During the exercise, the apex bank sold treasury bills worth N409.9 billion, enough to soak inflows of N380 billion OMO maturities yesterday.
Business Post reports that reaction of investors to the significant OMO sale dropped the average yields down by 0.60 percent to 14.50 percent.
Yields fell for most maturities tracked amid sustained bullish activity.
The one-month yield fell by 0.55 percent to settle at 12.57 percent, the 3-month yield slumped by 0.15 percent to 11.87 percent and the 6-month yield fell by 0.02 percent to 14.29 percent.
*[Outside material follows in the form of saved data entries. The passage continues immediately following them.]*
(** * scw.py: lifecycle of a single GPU instance

    A shallow embedding of [src/scw/scw.py] and the properties of its
    lifecycle functions ([start], [stop], [upload], [download]), of the
    persisted state ([save_state], [load_state], [delete_state]), of the
    polling loops and of [extract_jupyter_token].

    Python values are modelled as the script meets them: a [str] is the
    list of its code points, the values read from JSON documents are
    terms of [json], and a function of the script is a function over an
    explicit [world] (state file, local work directory, log of what the
    run did) that returns how the call ended: normally, by [sys.exit],
    by an uncaught exception, or still polling when the fuel of a
    [while True] loop ran out. *)

From Stdlib Require Import ZArith List Lia Bool String Ascii DecimalString.
Import ListNotations.
Local Open Scope Z_scope.

(** ** Python strings *)

(** A Python [str] is a sequence of code points. *)
Definition pystr := list Z.

Definition py (s : string) : pystr :=
  map (fun a => Z.of_nat (nat_of_ascii a)) (list_ascii_of_string s).

(** A code point of Python: [0 <= c <= 0x10FFFF]. *)
Definition code_point (c : Z) : Prop := 0 <= c < 0x110000.

Definition wf_str (s : pystr) : Prop := Forall code_point s.

Fixpoint str_eqb (a b : pystr) : bool :=
  match a, b with
  | [], [] => true
  | x :: a', y :: b' => (x =? y) && str_eqb a' b'
  | _, _ => false
  end.

(** [s.startswith(p)], also giving what follows the prefix. *)
Fixpoint strip_prefix (p s : pystr) : option pystr :=
  match p, s with
  | [], _ => Some s
  | x :: p', y :: s' => if x =? y then strip_prefix p' s' else None
  | _ :: _, [] => None
  end.

Definition startswith (p s : pystr) : bool :=
  match strip_prefix p s with Some _ => true | None => false end.

(** [sub in s] *)
Fixpoint str_in (sub s : pystr) : bool :=
  startswith sub s ||
  match s with
  | [] => false
  | _ :: s' => str_in sub s'
  end.

(** ** JSON values and Python's truth, equality and lookups on them *)

(** What [json.loads] returns: [None], [bool], [int], [str], [list] and
    [dict].  A [dict] keeps its keys in insertion order.  Documents with
    floating-point numbers are outside the model (see [Float]). *)
#[warnings="-register-all"]
Inductive json : Type :=
| JNull
| JBool (b : bool)
| JInt (n : Z)
| JStr (s : pystr)
| JArr (items : list json)
| JObj (members : list (pystr * json)).

Definition pydict := list (pystr * json).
However, yield on the 9-month paper appreciated by 0.11 percent to 16.65 percent, while the 12-month note rose by 0.01 percent to close at 17.10 percent.
On the OMO auction on Thursday, the apex bank kept the rates unchanged, but there were huge interests in the one-year paper.
N350 billion worth of the bill was offered for sale, subscriptions valued at N332.21 billion were received, with N385.5 billion eventually allotted.
Of the N70 billion worth of the 182-day note, N18.38 billion was allotted, while N6.06 billion of the N30 billion worth of the 91-day paper was sold to investors.
Meanwhile, the average money market rates depreciated yesterday by 2.67 percent to settle for the day at 12.67 percent.
This came of the back of the 2.67 percent declined suffered each by the Open Buy Back (OBB) and the Overnight (OVN) rates to settle at 12.33 percent and 13.00 percent respectively.
With no significant inflows expected today, the rates are expected to remain at their present levels, though the apex bank may decide to float another OMO sale.